November 18, 2018 § 8 Comments

You simply cannot give people books. Please don’t do it. It is a terrible idea every time, so don’t. Just don’t.

The first and most obvious reason to never give anyone a book is because they will never read it, ever. Take, for example, the 984-page opus boringus that I “gave” a “friend” more than five years ago, a biography of Stalin. He writes regularly to say that he still hasn’t read it.

And we both know he never will. The fact that it won a major prize and the author was his wife’s ex is totally unrelated.

The second reason to never give anyone a book is because even it weren’t written by their wife’s ex, it insults them. When you give a book you are telling the “friend” that you know something they don’t, and you would like to ameliorate their pitiful ignorance. Take, for example, the 732-page book that I “gave” a “friend” last year, a novel about a man, a sheep, some catacombs, a compass, three blind wise men, and an odyssey through the Outback. He hasn’t spoken to me since.

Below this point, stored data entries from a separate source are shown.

(* ===== verification/Proto.v ===== *)
(** * The published messages ([src/proto/*/v1/*.proto])

    The Domain Events the Go services record, as one inductive type with a
    constructor per message, and the shared value types they carry. A message
    field that is a message pointer in Go, and so may be absent, is an [option];
    a proto [map] is a [gmap]. [EventType] is the fully-qualified message name,
    the [event_type] column of the log. *)

From S2P Require Import Prelude.

(** [shared.v1.Money]: [minor_units] is a [uint64]. *)
Record Money : Type := mkMoney { MinorUnits : Z; Currency : string }.

#[global] Instance Money_eq_dec : EqDecision Money.
Proof. solve_decision. Defined.

(** The generated getters answer the zero value on a nil receiver. *)
Definition GetMinorUnits (m : option Money) : Z := default 0 (MinorUnits <$> m).
Definition GetCurrency (m : option Money) : string := default "" (Currency <$> m).

(** [shared.v1.Allows] *)
Inductive Allows : Type :=
| ALLOWS_UNSPECIFIED | ALLOWS_ONRAMP | ALLOWS_OFFRAMP
| ALLOWS_ONRAMP_AND_OFFRAMP | ALLOWS_NONE.

#[global] Instance Allows_eq_dec : EqDecision Allows.
Proof. solve_decision. Defined.

(** [transfer.v1.TransferLeg] *)
Record TransferLeg : Type := mkTransferLeg {
  SourceTokenId : string;
  DestTokenId : string;
  LegAmount : option Money;
  LedgerTransferId : string
}.

(** [transfer.v1.TransferDestination] *)
Record TransferDestination : Type := mkDestination {
  ToTokenId : string;
  DestAmount : option Money
}.

(** [transfer.v1.TransferRequestAccepted] *)
Record TransferAccepted : Type := mkTransferAccepted {
  ta_Id : string;
  ta_FromWalletId : string;
  ta_ToWalletId : string;
  ta_Amount : option Money;
  ta_Stage : bool;
  ta_TransactionId : string;
  ta_MintSource : bool
}.

(** [transfer.v1.ReversalRequestAccepted] *)
Record ReversalAccepted : Type := mkReversalAccepted {
  ra_Id : string;
  ra_TransferId : string;
  ra_Amount : option Money;
  ra_Stage : bool;
  ra_TransactionId : string
}.

(** [transaction.v1.Transfer], a child Transfer as a Transaction specifies it. *)
Record ChildTransfer : Type := mkChildTransfer {
  ct_Id : string;
  ct_Amount : option Money;
  ct_FromWalletId : string;
  ct_ToWalletId : string;
  ct_Stage : bool;
  ct_MintSource : bool
}.

(** [transaction.v1.TransactionInitialized]. [transfer_dependency] maps a
    child to the ids of its parents ([TransferIdList]). *)
Record Initialized : Type := mkInitialized {
  in_Id : string;
  in_FactoryName : string;
  in_FactoryVersion : string;
  in_Transfers : gmap string ChildTransfer;
  in_TransferDependency : gmap string (list string)
}.

(** [transaction.v1.RollbackMethod] *)
Inductive RollbackMethod : Type :=
| ROLLBACK_METHOD_UNSPECIFIED | ROLLBACK_METHOD_REVERSED
| ROLLBACK_METHOD_CANCELLED | ROLLBACK_METHOD_ABANDONED.

(** [token.v1.TokenBalanceRecorded] *)
Record BalanceRecorded : Type := mkBalanceRecorded {
  br_Id : string;
  br_WalletId : string;
  br_Currency : string;
  br_PostedMinorUnits : Z;
  br_PendingOutgoingMinorUnits : Z;
  br_PendingIncomingMinorUnits : Z
}.

#[global] Instance BalanceRecorded_eq_dec : EqDecision BalanceRecorded.
Proof. solve_decision. Defined.

(** [wallet.v1.WalletOpened] *)
Record WalletOpenedMsg : Type := mkWalletOpened {
  wo_Id : string; wo_HolderId : string; wo_Name : string; wo_Allows : Allows
}.

(** [wallet.v1.TokenMintedForWallet] *)
Record MintedForWallet : Type := mkMintedForWallet {
  mw_WalletId : string; mw_TokenId : string;
  mw_Capacity : option Money; mw_TransactionId : string
}.

(** [token.v1.TokenMinted] *)
Record TokenMintedMsg : Type := mkTokenMinted {
  tm_Id : string; tm_WalletId : string; tm_Capacity : option Money
}.

(** [holder.v1.HolderAddedWallet] *)
Record AddedWallet : Type := mkAddedWallet {
  aw_Id : string; aw_WalletId : string; aw_Name : string; aw_Allows : Allows
}.

(** [holder.v1.Memo] *)
Record Memo : Type := mkMemo { memo_Id : string; memo_Value : string }.

(** The Domain Events. *)
Inductive message : Type :=
(* transfer.v1 *)
| TransferRequestAccepted (m : TransferAccepted)
| TransferRequestRejected (id reason : string)
| ReversalRequestAccepted (m : ReversalAccepted)
| ReversalRequestRejected (id transferId reason : string)
| TransferPrepared (id : string) (legs : list TransferLeg)
| TransferStaged (id : string)
| TransferPending (id : string)
| TransferCommitted (id : string) (destinations : list TransferDestination)
| TransferFailed (id reason : string)
| TransferCancelled (id reason : string)
| AcceptedTransferCancelled (id reason : string)
| PreparedTransferCancelled (id reason : string)
| StagingTransferStarted (id : string)
| TransferCommittingStarted (id : string)
| CancellingStagedTransferStarted (id reason : string)
| CancellingPreparedTransferStarted (id reason : string)
| ConfirmStagedTransferRejected (id reason : string)
| CancelStagedTransferRejected (id reason : string)
| PostPendingTransferRejected (id reason : string)
(* transaction.v1 *)
| TransactionInitialized (m : Initialized)
| TransactionRejected (id reason : string)
| TransactionStarted (id : string)
| TransferRequestedWithinTransaction (id transferId : string)
| TransferCompletedWithinTransaction (id transferId : string)
| TransferFailedWithinTransaction (id transferId reason : string)
| TransactionCompleted (id : string)
| TransactionRollbackStarted (id reason : string)
| TransferReversalRequestedWithinTransaction (id transferId reversalId : string)
| TransferRolledBackWithinTransaction (id transferId : string) (method : RollbackMethod) (detailId : string)
| TransferRollbackFailedWithinTransaction (id transferId reason : string)
| TransactionRolledBack (id reason : string)
| TransactionRollbackFailed (id reason : string)
(* token.v1 *)
| TokenMinted (m : TokenMintedMsg)
| TokenBalanceRecorded (m : BalanceRecorded)
(* wallet.v1 *)
| WalletOpened (m : WalletOpenedMsg)
| TokenMintedForWallet (m : MintedForWallet)
(* holder.v1 *)
| HolderEstablished (id : string) (memos : gmap string Memo)
| HolderAddedWallet (m : AddedWallet).

(** The kind of a message, without its content: what an [event_type] names. *)
Inductive kind : Type :=
| KTransferRequestAccepted | KTransferRequestRejected
| KReversalRequestAccepted | KReversalRequestRejected
| KTransferPrepared | KTransferStaged | KTransferPending | KTransferCommitted
| KTransferFailed | KTransferCancelled | KAcceptedTransferCancelled | KPreparedTransferCancelled
| KStagingTransferStarted | KTransferCommittingStarted
| KCancellingStagedTransferStarted | KCancellingPreparedTransferStarted
| KConfirmStagedTransferRejected | KCancelStagedTransferRejected | KPostPendingTransferRejected
| KTransactionInitialized | KTransactionRejected | KTransactionStarted
| KTransferRequestedWithinTransaction | KTransferCompletedWithinTransaction
| KTransferFailedWithinTransaction | KTransactionCompleted | KTransactionRollbackStarted
| KTransferReversalRequestedWithinTransaction | KTransferRolledBackWithinTransaction
| KTransferRollbackFailedWithinTransaction | KTransactionRolledBack | KTransactionRollbackFailed
| KTokenMinted | KTokenBalanceRecorded | KWalletOpened | KTokenMintedForWallet
| KHolderEstablished | KHolderAddedWallet.

#[global] Instance kind_eq_dec : EqDecision kind.
Proof. solve_decision. Defined.

Definition kind_of (m : message) : kind :=
  match m with
  | TransferRequestAccepted _ => KTransferRequestAccepted
  | TransferRequestRejected _ _ => KTransferRequestRejected
  | ReversalRequestAccepted _ => KReversalRequestAccepted
  | ReversalRequestRejected _ _ _ => KReversalRequestRejected
  | TransferPrepared _ _ => KTransferPrepared
  | TransferStaged _ => KTransferStaged
  | TransferPending _ => KTransferPending
  | TransferCommitted _ _ => KTransferCommitted
  | TransferFailed _ _ => KTransferFailed
  | TransferCancelled _ _ => KTransferCancelled
  | AcceptedTransferCancelled _ _ => KAcceptedTransferCancelled
  | PreparedTransferCancelled _ _ => KPreparedTransferCancelled
  | StagingTransferStarted _ => KStagingTransferStarted
  | TransferCommittingStarted _ => KTransferCommittingStarted
  | CancellingStagedTransferStarted _ _ => KCancellingStagedTransferStarted
  | CancellingPreparedTransferStarted _ _ => KCancellingPreparedTransferStarted
  | ConfirmStagedTransferRejected _ _ => KConfirmStagedTransferRejected
  | CancelStagedTransferRejected _ _ => KCancelStagedTransferRejected
  | PostPendingTransferRejected _ _ => KPostPendingTransferRejected
  | TransactionInitialized _ => KTransactionInitialized
  | TransactionRejected _ _ => KTransactionRejected
  | TransactionStarted _ => KTransactionStarted
  | TransferRequestedWithinTransaction _ _ => KTransferRequestedWithinTransaction
  | TransferCompletedWithinTransaction _ _ => KTransferCompletedWithinTransaction
  | TransferFailedWithinTransaction _ _ _ => KTransferFailedWithinTransaction
  | TransactionCompleted _ => KTransactionCompleted
  | TransactionRollbackStarted _ _ => KTransactionRollbackStarted
  | TransferReversalRequestedWithinTransaction _ _ _ => KTransferReversalRequestedWithinTransaction
  | TransferRolledBackWithinTransaction _ _ _ _ => KTransferRolledBackWithinTransaction
  | TransferRollbackFailedWithinTransaction _ _ _ => KTransferRollbackFailedWithinTransaction
  | TransactionRolledBack _ _ => KTransactionRolledBack
  | TransactionRollbackFailed _ _ => KTransactionRollbackFailed
  | TokenMinted _ => KTokenMinted
  | TokenBalanceRecorded _ => KTokenBalanceRecorded
  | WalletOpened _ => KWalletOpened
  | TokenMintedForWallet _ => KTokenMintedForWallet
  | HolderEstablished _ _ => KHolderEstablished
  | HolderAddedWallet _ => KHolderAddedWallet
  end.

(** The fully-qualified name of a message kind. *)
Definition full_name (k : kind) : string :=
  match k with
  | KTransferRequestAccepted => "transfer.v1.TransferRequestAccepted"
  | KTransferRequestRejected => "transfer.v1.TransferRequestRejected"
  | KReversalRequestAccepted => "transfer.v1.ReversalRequestAccepted"
  | KReversalRequestRejected => "transfer.v1.ReversalRequestRejected"
  | KTransferPrepared => "transfer.v1.TransferPrepared"
  | KTransferStaged => "transfer.v1.TransferStaged"
  | KTransferPending => "transfer.v1.TransferPending"
  | KTransferCommitted => "transfer.v1.TransferCommitted"
  | KTransferFailed => "transfer.v1.TransferFailed"
  | KTransferCancelled => "transfer.v1.TransferCancelled"
  | KAcceptedTransferCancelled => "transfer.v1.AcceptedTransferCancelled"
  | KPreparedTransferCancelled => "transfer.v1.PreparedTransferCancelled"
  | KStagingTransferStarted => "transfer.v1.StagingTransferStarted"
  | KTransferCommittingStarted => "transfer.v1.TransferCommittingStarted"
  | KCancellingStagedTransferStarted => "transfer.v1.CancellingStagedTransferStarted"
  | KCancellingPreparedTransferStarted => "transfer.v1.CancellingPreparedTransferStarted"
  | KConfirmStagedTransferRejected => "transfer.v1.ConfirmStagedTransferRejected"
  | KCancelStagedTransferRejected => "transfer.v1.CancelStagedTransferRejected"
  | KPostPendingTransferRejected => "transfer.v1.PostPendingTransferRejected"
  | KTransactionInitialized => "transaction.v1.TransactionInitialized"
  | KTransactionRejected => "transaction.v1.TransactionRejected"
  | KTransactionStarted => "transaction.v1.TransactionStarted"
  | KTransferRequestedWithinTransaction => "transaction.v1.TransferRequestedWithinTransaction"
  | KTransferCompletedWithinTransaction => "transaction.v1.TransferCompletedWithinTransaction"
  | KTransferFailedWithinTransaction => "transaction.v1.TransferFailedWithinTransaction"
  | KTransactionCompleted => "transaction.v1.TransactionCompleted"
  | KTransactionRollbackStarted => "transaction.v1.TransactionRollbackStarted"
  | KTransferReversalRequestedWithinTransaction => "transaction.v1.TransferReversalRequestedWithinTransaction"
  | KTransferRolledBackWithinTransaction => "transaction.v1.TransferRolledBackWithinTransaction"
  | KTransferRollbackFailedWithinTransaction => "transaction.v1.TransferRollbackFailedWithinTransaction"
  | KTransactionRolledBack => "transaction.v1.TransactionRolledBack"
  | KTransactionRollbackFailed => "transaction.v1.TransactionRollbackFailed"
  | KTokenMinted => "token.v1.TokenMinted"
  | KTokenBalanceRecorded => "token.v1.TokenBalanceRecorded"
  | KWalletOpened => "wallet.v1.WalletOpened"
  | KTokenMintedForWallet => "wallet.v1.TokenMintedForWallet"
  | KHolderEstablished => "holder.v1.HolderEstablished"
  | KHolderAddedWallet => "holder.v1.HolderAddedWallet"
  end.

(** [eventstore.EventType(m)] *)
Definition EventType (m : message) : string := full_name (kind_of m).

Lemma full_name_inj k1 k2 : full_name k1 = full_name k2 → k1 = k2.
Proof. destruct k1, k2; (reflexivity || discriminate). Qed.

Lemma EventType_kind m k : EventType m = full_name k → kind_of m = k.
Proof. apply full_name_inj. Qed.

Lemma EventType_inj m m' : EventType m = EventType m' → kind_of m = kind_of m'.
Proof. apply full_name_inj. Qed.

The third reason to never give anyone a book is because it is clutter. Old, dead, musty, stinky trees filling up your spacious modern home, or your tiny apartment, or your full-to-busting study? No one in the history of time ever received a book and said, “I know exactly where to put that!” Everyone in the history of time said, “FML! Where am I going to put that?” Or their wife did, and the answer was usually “the dumpster.”

Nor can you fix it by sending them a digital copy, which simply clutters up their already maxed-out iPhone which, like Manslaughter’s, has 10,283 unread text messages, 25,019 unread emails, and a full voicemail box. Or is it a voice mailbox?

Most poisonous of all, however, is the fact when you give a book you are certain to receive one as vengeance, and you will hate it. It will be about ceramic molecular structure, or the sex life of dead people, or a teen vampire novel. Whatever topic you hate most, that’s the one it will be, and whichever author you abhor, she will have written it.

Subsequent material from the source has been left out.